To predict what data ownership and control might look like in the Internet of Things (IoT) era, we must first understand how everything works now. Essentially, machine-generated data (MGD), which is what we’ll be seeing more of in the IoT era, is owned by the entity that owns the device that collected or recorded the data in the first place. In other words, if you’re the owner of a smart device, the data recorded on it is yours.
How data ownership currently works
But, that’s only true if you see it from the perspective of a social contract. In the real world, where “imagined agreements” do not enjoy any validity, things get complex and murky. Of course, most of us understand that only the device owner can claim ownership over data. Here, data isn’t very different from, let’s say, a property deed.
But, it is possible for data to be owned by one entity and controlled by another. Possession doesn’t always translate to legal ownership. So, for all practical purposes, we have what is known as usage rights. So, all the data that’s generated by your device is copied, transmitted, and controlled by the manufacturer, service provider, etc.

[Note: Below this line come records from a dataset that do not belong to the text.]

(** The first part overwrites what the buffer held. *)
Lemma msec_loop_old l size len old :
  time_parts true l <> [] -> len <> 0 -> msec_loop l size 0 len old = msec_loop l size 0 len [].
Proof.
  intros Hne Hl. induction l as [|[v u] l IH]; [done|]. cbn [msec_loop time_parts fst] in *.
  rewrite (proj2 (Z.eqb_neq len 0)) by done. destruct (v =? 0); [by apply IH|done].
Qed.

Definition time_units : list (list Z * Z) :=
  [(str "d", 86400000); (str "h", 3600000); (str "m", 60000); (str "s", 1000)].

Lemma time_unit_app u k r : (u, k) ∈ time_units -> time_unit (u ++ r) (zlen u) = Some k.
Proof.
  intros Hu. repeat (apply elem_of_cons in Hu as [[= -> ->]|Hu]; [reflexivity|]). by apply elem_of_nil in Hu.
Qed.

Definition space_or_end (r : list Z) : Prop := forall c r', r = c :: r' -> c = 32.

Lemma number_part first v u r :
  0 <= v < 2 ^ 64 -> v <> 0 -> starts_digit 10 (u ++ r) = false ->
  strtoul 0 (time_part first (v, u) ++ r) = Some (v, u ++ r).
Proof.
  intros Hv Hn Hd. unfold time_part. cbn [fst snd]. rewrite <- !app_assoc.
  assert (number 0 ((if first then [] else [32]) ++ print 10 v ++ u ++ r) = Some (false, v, u ++ r)) as H.
  { transitivity (number 0 (print 10 v ++ u ++ r)); [by destruct first|]. apply number_print; auto; lia. }
  unfold strtoul. rewrite H. rewrite (proj2 (Z.ltb_ge _ _)) by (unfold ULONG_MAX; lia). done.
Qed.

Lemma str2msec_part fuel first v u k r total :
  (u, k) ∈ time_units -> 0 < v -> 0 <= total -> total + v * k < 2 ^ 64 -> space_or_end r ->
  str2msec_loop (S fuel) (time_part first (v, u) ++ r) total =
  if bool_decide (r = []) then Done (inr (total + v * k)) else str2msec_loop fuel r (total + v * k).
Proof.
  intros Hu Hv Ht Hb Hr. cbn [str2msec_loop].
  assert (1000 <= k /\ starts_digit 10 (u ++ r) = false /\ u <> [] /\ Forall (fun c => c ∉ [32; 9]) u) as (Hk & Hd & Hne & Hf).
  { repeat (apply elem_of_cons in Hu as [[= -> ->]|Hu];
      [repeat split; [lia|done|repeat constructor; by (rewrite elem_of_cons, elem_of_cons, elem_of_nil; intros [?|[?|?]])]|]).
    by apply elem_of_nil in Hu. }
  assert (v <= v * k) by nia. rewrite number_part by (done || lia). rewrite bool_decide_false by (by destruct u).
  rewrite strcspn_app; [|done|intros c r' E; rewrite (Hr c r' E); by left].
  rewrite (time_unit_app u k r Hu). cbv zeta. rewrite !u64_id by (rewrite ?u64_id; lia).
  unfold zlen. rewrite Nat2Z.id, drop_app_length. done.
Qed.

Lemma time_parts_space l : space_or_end (time_parts false l).
Proof.
  induction l as [|[v u] l IH]; intros c r; [done|]. simpl. destruct (v =? 0); [apply IH|].
  unfold time_part. simpl. congruence.
Qed.

(** The milliseconds of numbers with their units. *)
Definition total_ms (vs : list Z) (us : list (list Z * Z)) : Z :=
  foldr Z.add 0 (zip_with (fun v u => v * u.2) vs us).

Lemma time_units_pos us u : us ⊆ time_units -> u ∈ us -> 1000 <= u.2.
Proof.
  intros Hus Hu. apply Hus in Hu. destruct u as [u k].
  repeat (apply elem_of_cons in Hu as [[= -> ->]|Hu]; [simpl; lia|]). by apply elem_of_nil in Hu.
Qed.

Lemma total_ms_nonneg vs us : Forall (fun v => 0 <= v) vs -> us ⊆ time_units -> 0 <= total_ms vs us.
Proof.
  intros Hvs. revert us. induction Hvs as [|v vs Hv Hvs IH]; intros us Hus; [done|].
  destruct us as [|u us]; [done|]. change (total_ms (v :: vs) (u :: us)) with (v * u.2 + total_ms vs us).
  pose proof (time_units_pos _ u Hus ltac:(by left)).
  assert (0 <= total_ms vs us) by (apply IH; intros x Hx; apply Hus; by right). nia.
Qed.

Lemma total_ms_empty first vs us :
  length vs = length us -> time_parts first (zip vs (fst <$> us)) = [] -> total_ms vs us = 0.
Proof.
  revert first us. induction vs as [|v vs IH]; intros first [|u us] Hlen Hp; try done.
  injection Hlen as Hlen. cbn [fmap list_fmap zip_with time_parts fst] in Hp.
  change (total_ms (v :: vs) (u :: us)) with (v * u.2 + total_ms vs us).
  destruct (v =? 0) eqn:E; bool_hyps.
  - subst v. rewrite (IH first us Hlen Hp). lia.
  - apply app_nil in Hp as [Hp _]. unfold time_part in Hp. apply app_nil in Hp as [_ Hp].
    apply app_nil in Hp as [Hp _]. simpl in Hp. unfold print in Hp. simpl in Hp.
    by destruct (if v <? 10 then _ else _).
Qed.
(** Reading a field from the table of a message that has it or not. *)
Lemma table_none b l maxtype tb t :
  table b l maxtype tb -> 0 <= t <= maxtype -> attr_of l t = None -> tb_at tb t = Done None.
Proof. intros Htb Ht Hn. specialize (Htb t Ht). by rewrite Hn in Htb. Qed.
Lemma table_some b l maxtype tb t d :
  table b l maxtype tb -> 0 <= t <= maxtype -> attr_of l t = Some d ->
  exists nla, tb_at tb t = Done (Some nla) /\ attr_at b nla d.
Proof. intros Htb Ht Hn. specialize (Htb t Ht). by rewrite Hn in Htb. Qed.

Lemma table_if {A} b l maxtype tb t (f : Z -> A -> exec A) (g : list Z -> A -> A) a :
  table b l maxtype tb -> 0 <= t <= maxtype ->
  (forall nla d, attr_of l t = Some d -> attr_at b nla d -> f nla a = Done (g d a)) ->
  if_attr tb t f a = Done (match attr_of l t with Some d => g d a | None => a end).
Proof.
  intros Htb Ht Hf. unfold if_attr. specialize (Htb t Ht). destruct (attr_of l t) as [d|].
  - destruct Htb as (nla & -> & Ha). exec_simpl. by apply Hf.
  - by rewrite Htb.
Qed.

Lemma table_skip {A} b l maxtype tb t (f : Z -> A -> exec A) a :
  table b l maxtype tb -> 0 <= t <= maxtype -> attr_of l t = None -> if_attr tb t f a = Done a.
Proof. intros Htb Ht Hn. unfold if_attr. by rewrite (table_none _ _ _ _ t Htb). Qed.

Lemma Forall_enc (P : Z * list Z -> Prop) fields :
  Forall (fun x => from_option (fun d => P (x.1, d)) True x.2) fields -> Forall P (enc fields).
Proof.
  induction 1 as [|[t o] fields Ho _ IH]; [constructor|]. rewrite enc_cons. apply Forall_app. split; [|done].
  destruct o as [d|]; [|constructor]. by apply Forall_cons_2.
Qed.

Lemma fields_fit fields :
  Forall (fun x => 0 <= x.1 < 16384 /\ from_option (fun d => bytes_ok d /\ zlen d <= 65531) True x.2) fields ->
  Forall attr_fits (enc fields).
Proof.
  intros Hf. apply Forall_enc. eapply Forall_impl; [exact Hf|]. intros [t [d|]]; simpl; [|done].
  intros (? & ? & ?). split; [done|by split].
Qed.

(** ** Messages *)

Lemma holds_carries m head l :
  holds m head l -> carries (nm_nlh m) head (msg_len m - head) l.
Proof.
  intros (Hw & _ & Hh & offs & Hex & Hl). pose proof Hw as (Hz & Hb & Hlen & _).
  pose proof (attr_exact_nonneg _ _ _ _ Hex). split_and!; [done|lia|lia|]. by exists offs.
Qed.
(* ===== verification/CacheMngr.v ===== *)
(** The cache manager (lib/cache_mngr.c): caches kept up to date by the
    notifications of the kernel. *)
From S2P Require Import Prelude Errors Msg Attr Handlers Socket Nl NlList Object Cache CacheInv CacheOps CacheSpec CacheLife CacheSync CacheOwn CacheProps CacheMngt CacheDump Build Rtnl.

Definition NASSOC_INIT := 16.
Definition NASSOC_EXPAND := 8.
Definition NL_AUTO_PROVIDE := 1.
Definition NL_ALLOCATED_SOCK := 2.

(** ** Data

    Change functions are numbers, 0 where there is none. *)
Record nl_cache_assoc := {
  ca_cache : option Z;
  ca_change : Z;
  ca_change_v2 : Z;
  ca_change_data : Z
}.
#[export] Instance eta_assoc : Eta nl_cache_assoc := fun a =>
  {| ca_cache := ca_cache a; ca_change := ca_change a; ca_change_v2 := ca_change_v2 a;
     ca_change_data := ca_change_data a |}.
Definition assoc_0 : nl_cache_assoc := {| ca_cache := None; ca_change := 0; ca_change_v2 := 0; ca_change_data := 0 |}.

(** A pointer to a socket of the manager. *)
Inductive sock_ptr := NoSock | Sock (sk : nl_sock) | Freed.

(** [cm_assocs]: the array; [None] the null pointer. *)
Record nl_cache_mngr := {
  cm_protocol : Z;
  cm_flags : Z;
  cm_nassocs : Z;
  cm_sock : sock_ptr;
  cm_sync_sock : sock_ptr;
  cm_assocs : option (list nl_cache_assoc)
}.
#[export] Instance eta_mngr : Eta nl_cache_mngr := fun m =>
  {| cm_protocol := cm_protocol m; cm_flags := cm_flags m; cm_nassocs := cm_nassocs m; cm_sock := cm_sock m;
     cm_sync_sock := cm_sync_sock m; cm_assocs := cm_assocs m |}.

Definition live (s : sock_ptr) : exec nl_sock := match s with Sock sk => mret sk | _ => Fault end.
(** The entries up to [cm_nassocs]. *)
Definition assocs (m : nl_cache_mngr) : exec (list nl_cache_assoc) :=
  match cm_assocs m with
  | Some l => if cm_nassocs m <=? zlen l then mret (take (Z.to_nat (cm_nassocs m)) l) else Fault
  | None => if 0 <? cm_nassocs m then Fault else mret []
  end.
Definition set_assoc (m : nl_cache_mngr) (i : nat) (a : nl_cache_assoc) : nl_cache_mngr :=
  m <| cm_assocs := <[i := a]> <$> cm_assocs m |>.
(* ===== verification/LinkApi.v ===== *)
(** What kinds of links and address families add to links
    (lib/route/link/api.c, include/netlink-private/route/link/api.h): the
    structure of a link, the tables of functions of a kind and of a family, and
    the registries they are looked up in, with their counts of references.

    The data of a kind ([I]) and of a family ([A]) are values.  A table is at an
    address, which is what a link remembers of it. *)
From S2P Require Import Prelude Errors Msg Attr Data Addr Object ObjAttr Build StepMsg Sriov.

(** ** Links *)

(** AF_MAX of the C library. *)
Definition AF_MAX := 46.
Definition RTNL_LINK_STATS_MAX := 63.

(** Memory that is reached through a pointer and may have been freed. *)
Inductive link_string := NoString | Freed | Kind (s : list Z).

(** struct rtnl_link.  [l_info_ops], [l_af_ops]: addresses of tables, 0 for none.
    [l_map]: the bytes of the structure; [l_stats], [l_af_data]: the arrays. *)
#[local] Set Implicit Arguments.
Record rtnl_link (I A : Type) := {
  l_name : list Z;
  l_family : Z;
  l_arptype : Z;
  l_index : Z;
  l_flags : Z;
  l_change : Z;
  l_mtu : Z;
  l_link : Z;
  l_link_netnsid : Z;
  l_txqlen : Z;
  l_weight : Z;
  l_master : Z;
  l_addr : option nl_addr;
  l_bcast : option nl_addr;
  l_qdisc : list Z;
  l_map : list Z;
  l_stats : list Z;
  l_flag_mask : Z;
  l_num_vf : Z;
  l_operstate : Z;
  l_linkmode : Z;
  l_info_kind : link_string;
  l_info_slave_kind : option (list Z);
  l_info_ops : Z;
  l_af_data : list (option A);
  l_info : option I;
  l_ifalias : option (list Z);
  l_promiscuity : Z;
  l_num_tx_queues : Z;
  l_num_rx_queues : Z;
  l_gso_max_segs : Z;
  l_gso_max_size : Z;
  l_group : Z;
  l_carrier : Z;
  l_carrier_changes : Z;
  l_af_ops : Z;
  l_phys_port_id : option nl_data;
  l_phys_port_name : list Z;
  l_phys_switch_id : option nl_data;
  l_ns_fd : Z;
  l_ns_pid : Z;
  l_vf_list : vf_list
}.
#[local] Unset Implicit Arguments.
#[export] Instance eta_link {I A} : Eta (rtnl_link I A) := fun r =>
  {| l_name := l_name r; l_family := l_family r; l_arptype := l_arptype r; l_index := l_index r;
     l_flags := l_flags r; l_change := l_change r; l_mtu := l_mtu r; l_link := l_link r;
     l_link_netnsid := l_link_netnsid r; l_txqlen := l_txqlen r; l_weight := l_weight r;
     l_master := l_master r; l_addr := l_addr r; l_bcast := l_bcast r; l_qdisc := l_qdisc r;
     l_map := l_map r; l_stats := l_stats r; l_flag_mask := l_flag_mask r; l_num_vf := l_num_vf r;
     l_operstate := l_operstate r; l_linkmode := l_linkmode r; l_info_kind := l_info_kind r;
     l_info_slave_kind := l_info_slave_kind r; l_info_ops := l_info_ops r; l_af_data := l_af_data r;
     l_info := l_info r; l_ifalias := l_ifalias r; l_promiscuity := l_promiscuity r;
     l_num_tx_queues := l_num_tx_queues r; l_num_rx_queues := l_num_rx_queues r;
     l_gso_max_segs := l_gso_max_segs r; l_gso_max_size := l_gso_max_size r; l_group := l_group r;
     l_carrier := l_carrier r; l_carrier_changes := l_carrier_changes r; l_af_ops := l_af_ops r;
     l_phys_port_id := l_phys_port_id r; l_phys_port_name := l_phys_port_name r;
     l_phys_switch_id := l_phys_switch_id r; l_ns_fd := l_ns_fd r; l_ns_pid := l_ns_pid r;
     l_vf_list := l_vf_list r |}.

Definition link_0 {I A} : rtnl_link I A :=
  {| l_name := []; l_family := 0; l_arptype := 0; l_index := 0; l_flags := 0; l_change := 0;
     l_mtu := 0; l_link := 0; l_link_netnsid := 0; l_txqlen := 0; l_weight := 0; l_master := 0;
     l_addr := None; l_bcast := None; l_qdisc := []; l_map := zeros 32;
     l_stats := zeros (RTNL_LINK_STATS_MAX + 1); l_flag_mask := 0; l_num_vf := 0; l_operstate := 0;
     l_linkmode := 0; l_info_kind := NoString; l_info_slave_kind := None; l_info_ops := 0;
     l_af_data := repeat None (Z.to_nat AF_MAX); l_info := None; l_ifalias := None;
     l_promiscuity := 0; l_num_tx_queues := 0; l_num_rx_queues := 0; l_gso_max_segs := 0;
     l_gso_max_size := 0; l_group := 0; l_carrier := 0; l_carrier_changes := 0; l_af_ops := 0;
     l_phys_port_id := None; l_phys_port_name := []; l_phys_switch_id := None; l_ns_fd := 0;
     l_ns_pid := 0; l_vf_list := None |}.

(** The link with other data of its kind. *)
Definition with_info {I A} (l : body (rtnl_link I A)) (x : option I) : body (rtnl_link I A) :=
  let d := ce_data l in Body (ce_mask l) (d <| l_info := x |>).

(** ** Tables of functions *)

Section Tables.
Context {I A : Type}.
Abbreviation link := (body (rtnl_link I A)).

(** struct rtnl_link_info_ops.  The parser gets the message and the offsets of the
    two attributes, 0 for the null pointer not being one of them.  A copy is made
    with [rtnl_link_set_type] of the link the copy is made into, which is handed to
    the function here. *)
Record rtnl_link_info_ops := {
  io_name : option (list Z);
  io_refcnt : Z;
  io_alloc : option (link -> Z * link);
  io_parse : option (list Z -> link -> option Z -> option Z -> exec (Z * link));
  io_clone : option ((link -> option (list Z) -> exec (Z * link)) -> link -> link -> exec (Z * link));
  io_put_attrs : option (link -> nl_msg -> step_msg);
  io_free : option (link -> link);
  io_compare : option (link -> link -> Z -> exec Z)
}.
#[export] Instance eta_info_ops : Eta rtnl_link_info_ops := fun o =>
  {| io_name := io_name o; io_refcnt := io_refcnt o; io_alloc := io_alloc o; io_parse := io_parse o;
     io_clone := io_clone o; io_put_attrs := io_put_attrs o; io_free := io_free o; io_compare := io_compare o |}.

(** struct rtnl_link_af_ops.  The parsers give back the link and the data they have
    been handed. *)
Record rtnl_link_af_ops := {
  ao_family : Z;
  ao_refcnt : Z;
  ao_protinfo_policy : option nla_policy;
  ao_alloc : option (link -> option A);
  ao_clone : option (link -> A -> option A);
  ao_free : option (link -> A -> link);
  ao_parse_protinfo : option (list Z -> link -> Z -> A -> exec (Z * link * A));
  ao_parse_af : option (list Z -> link -> Z -> A -> exec (Z * link * A));
  ao_fill_af : option (link -> A -> nl_msg -> step_msg);
  ao_compare : option (link -> link -> Z -> Z -> Z -> Z);
  ao_override_rtm : option (link -> Z);
  ao_fill_pi : option (link -> A -> nl_msg -> step_msg);
  ao_fill_pi_flags : Z;
  ao_fill_af_no_nest : Z
}.
#[export] Instance eta_af_ops : Eta rtnl_link_af_ops := fun o =>
  {| ao_family := ao_family o; ao_refcnt := ao_refcnt o; ao_protinfo_policy := ao_protinfo_policy o;
     ao_alloc := ao_alloc o; ao_clone := ao_clone o; ao_free := ao_free o;
     ao_parse_protinfo := ao_parse_protinfo o; ao_parse_af := ao_parse_af o; ao_fill_af := ao_fill_af o;
     ao_compare := ao_compare o; ao_override_rtm := ao_override_rtm o; ao_fill_pi := ao_fill_pi o;
     ao_fill_pi_flags := ao_fill_pi_flags o; ao_fill_af_no_nest := ao_fill_af_no_nest o |}.

(** ** The registries

    The tables at their addresses; [info_ops]: the list of the kinds; [af_ops]: the
    array, with 0 where nothing is registered. *)
Record link_reg := {
  r_infos : gmap Z rtnl_link_info_ops;
  r_afs : gmap Z rtnl_link_af_ops;
  info_ops : list Z;
  af_ops : list Z
}.
Definition link_reg_0 (infos : gmap Z rtnl_link_info_ops) (afs : gmap Z rtnl_link_af_ops) : link_reg :=
  {| r_infos := infos; r_afs := afs; info_ops := []; af_ops := zeros AF_MAX |}.

Definition get_info (g : link_reg) (a : Z) : exec rtnl_link_info_ops :=
  match r_infos g !! a with Some o => mret o | None => Fault end.
Definition set_info (g : link_reg) (a : Z) (o : rtnl_link_info_ops) : link_reg :=
  {| r_infos := <[a := o]> (r_infos g); r_afs := r_afs g; info_ops := info_ops g; af_ops := af_ops g |}.
Definition with_list (g : link_reg) (l : list Z) : link_reg :=
  {| r_infos := r_infos g; r_afs := r_afs g; info_ops := l; af_ops := af_ops g |}.
Definition get_af (g : link_reg) (a : Z) : exec rtnl_link_af_ops :=
  match r_afs g !! a with Some o => mret o | None => Fault end.
Definition set_af (g : link_reg) (a : Z) (o : rtnl_link_af_ops) : link_reg :=
  {| r_infos := r_infos g; r_afs := <[a := o]> (r_afs g); info_ops := info_ops g; af_ops := af_ops g |}.
Definition with_array (g : link_reg) (l : list Z) : link_reg :=
  {| r_infos := r_infos g; r_afs := r_afs g; info_ops := info_ops g; af_ops := l |}.

(** *** Kinds *)

Fixpoint find_info (g : link_reg) (l : list Z) (name : list Z) : exec Z :=
  match l with
  | [] => mret 0
  | a :: l =>
      ops ← get_info g a;
      match io_name ops with
      | None => Fault
      | Some n => if bool_decide (n = name) then mret a else find_info g l name
      end
  end.
Definition __rtnl_link_info_ops_lookup (g : link_reg) (name : list Z) : exec Z :=
  find_info g (info_ops g) name.

Definition info_ref (g : link_reg) (a d : Z) : exec link_reg :=
  ops ← get_info g a; mret (set_info g a (let n := s32 (io_refcnt ops + d) in ops <| io_refcnt := n |>)).
Definition rtnl_link_info_ops_lookup (g : link_reg) (name : list Z) : exec (Z * link_reg) :=
  a ← __rtnl_link_info_ops_lookup g name;
  if a =? 0 then mret (0, g) else g ← info_ref g a 1; mret (a, g).
Definition rtnl_link_info_ops_put (g : link_reg) (ops : Z) : exec link_reg :=
  if ops =? 0 then mret g else info_ref g ops (-1).

Definition rtnl_link_register_info (g : link_reg) (ops : Z) : exec (Z * link_reg) :=
  o ← get_info g ops;
  match io_name o with
  | None => mret (- NLE_INVAL, g)
  | Some name =>
      a ← __rtnl_link_info_ops_lookup g name;
      if negb (a =? 0) then mret (- NLE_EXIST, g)
      else mret (0, with_list g (info_ops g ++ [ops]))
  end.
(** The list without the first [a]. *)
Fixpoint remove_first (a : Z) (l : list Z) : list Z :=
  match l with [] => [] | x :: l => if x =? a then l else x :: remove_first a l end.
Definition rtnl_link_unregister_info (g : link_reg) (ops : Z) : exec (Z * link_reg) :=
  if bool_decide (ops ∈ info_ops g) then
    t ← get_info g ops;
    if 0 <? io_refcnt t then mret (- NLE_BUSY, g)
    else mret (0, with_list g (remove_first ops (info_ops g)))
  else mret (- NLE_OPNOTSUPP, g).

(** *** Address families *)

(** [af_ops[family]]. *)
Definition af_slot (g : link_reg) (family : Z) : exec Z :=
  match (if 0 <=? family then af_ops g !! Z.to_nat family else None) with Some a => mret a | None => Fault end.
Definition af_out_of_range (family : Z) : bool := (family =? AF_UNSPEC) || (AF_MAX <=? family).
Definition af_ref (g : link_reg) (a d : Z) : exec link_reg :=
  ops ← get_af g a; mret (set_af g a (let n := s32 (ao_refcnt ops + d) in ops <| ao_refcnt := n |>)).

Definition rtnl_link_af_ops_lookup (g : link_reg) (family : Z) : exec (Z * link_reg) :=
  let family := u32 family in
  if af_out_of_range family then mret (0, g)
  else
    a ← af_slot g family;
    if a =? 0 then mret (0, g) else g ← af_ref g a 1; mret (a, g).
Definition rtnl_link_af_ops_put (g : link_reg) (ops : Z) : exec link_reg :=
  if ops =? 0 then mret g else af_ref g ops (-1).

(** [link->l_af_data[family]]. *)
Definition af_data (l : link) (family : Z) : exec (option A) :=
  match (if 0 <=? family then l_af_data (ce_data l) !! Z.to_nat family else None) with
  | Some x => mret x
  | None => Fault
  end.
Definition set_af_data (l : link) (family : Z) (x : option A) : link :=
  let d := ce_data l in
  Body (ce_mask l) (d <| l_af_data := <[Z.to_nat family := x]> (l_af_data d) |>).

(** Whether there are data then, and the link. *)
Definition rtnl_link_af_alloc (l : link) (ops : rtnl_link_af_ops) : exec (option A * link) :=
  x ← af_data l (ao_family ops);
  match x with
  | Some x => mret (Some x, l)
  | None =>
      match ao_alloc ops with
      | None => Bug
      | Some alloc => let x := alloc l in mret (x, set_af_data l (ao_family ops) x)
      end
  end.
Definition rtnl_link_af_data (l : link) (ops : rtnl_link_af_ops) : exec (option A) :=
  af_data l (ao_family ops).

Definition rtnl_link_af_register (g : link_reg) (ops : Z) : exec (Z * link_reg) :=
  o ← get_af g ops;
  if af_out_of_range (ao_family o) then mret (- NLE_INVAL, g)
  else
    a ← af_slot g (ao_family o);
    if negb (a =? 0) then mret (- NLE_EXIST, g)
    else
      let g := set_af g ops (o <| ao_refcnt := 0 |>) in
      mret (0, with_array g (<[Z.to_nat (ao_family o) := ops]> (af_ops g))).
(** [ops]: 0 for the null pointer. *)
Definition rtnl_link_af_unregister (g : link_reg) (ops : Z) : exec (Z * link_reg) :=
  if ops =? 0 then mret (- NLE_INVAL, g)
  else
    o ← get_af g ops;
    a ← af_slot g (ao_family o);
    if a =? 0 then mret (- NLE_OBJ_NOTFOUND, g)
    else if 0 <? ao_refcnt o then mret (- NLE_BUSY, g)
    else mret (0, with_array g (<[Z.to_nat (ao_family o) := 0]> (af_ops g))).

(** *** Comparing what kinds and families added

    The reference a comparison takes it gives back, so the registry is the same
    afterwards. *)
Definition rtnl_link_af_data_compare (g : link_reg) (a b : link) (family : Z) : exec Z :=
  x ← af_data a family;
  y ← af_data b family;
  match x, y with
  | None, None => mret 0
  | Some _, Some _ =>
      '(ops, g) ← rtnl_link_af_ops_lookup g family;
      if ops =? 0 then mret (-1)
      else
        o ← get_af g ops;
        _ ← rtnl_link_af_ops_put g ops;
        mret (match ao_compare o with None => -1 | Some compare => compare a b family UINT32_MAX 0 end)
  | _, _ => mret (-1)
  end.
Definition rtnl_link_info_data_compare (g : link_reg) (a b : link) (flags : Z) : exec Z :=
  let p := l_info_ops (ce_data a) in
  if negb (p =? l_info_ops (ce_data b)) then mret (-1)
  else if p =? 0 then mret 0
  else
    o ← get_info g p;
    match io_compare o with None => mret 0 | Some compare => compare a b flags end.
End Tables.
Arguments rtnl_link_info_ops I A : clear implicits.
Arguments rtnl_link_af_ops I A : clear implicits.
Arguments link_reg I A : clear implicits.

You see, there are no actual protections offered in terms of data ownership under American intellectual property laws. However, we do have data title rights, which are similar to the protections offered by the copyright law. In the European Union, an entity that collects a lot of data will be governed by the General Data Protection Regulations (GDPR). Regulations such as GDPR and the California Consumer Protection Act (CCPR) will help target a focused result set, giving regulators and security consultants a level playing field. Regulators can be successful in their implementation as long as people are alert and can believe that their role is equally important in protecting their own privacy rather than being dependent. Remember, make an informed decision to claim “my privacy my right” (#myprivacymyright). Provisions such as the “right to be forgotten” provision in the GDPR will be tough to implement, because the user/consumer will not know where to go for help or whom to approach.
Data title rights are rights that allow the data owner (titleholder) to do as they please with their data. This means they can copy, distribute, and even develop derivative works based on it. The data here refers to any content such as an image or a video. Think of it like the letters and pictures that make up a book. The book here is the database and, like a book, it’s got title rights but no usage rights. In other words, you own the database and the data, but if you choose to put it all out there, you have no rights over how it is used.
Remember when you started a new app and either the Android or Apple device asked you for permission to use that, and use this, and you clicked OK on most of them without properly reading the agreement? That’s the first generic level to access demanded by most of the companies using your data.
A myriad of third parties are involved and raising hands to share and take care of data and disseminate your data to multiple stakeholders that take care of various aspects of IoT. Figure 1 illustrates the situation that a normal patient would be faced with in case of an emergency.
A human body is the source of big data. Patients with unique conditions are an even bigger source of data for providers and hospitals. Providers tend to sell solutions, even for conditions which they might not specialize in. If they can get the patient to buy into their vision of recovery, they can gain access to that body, and thus the source of big data.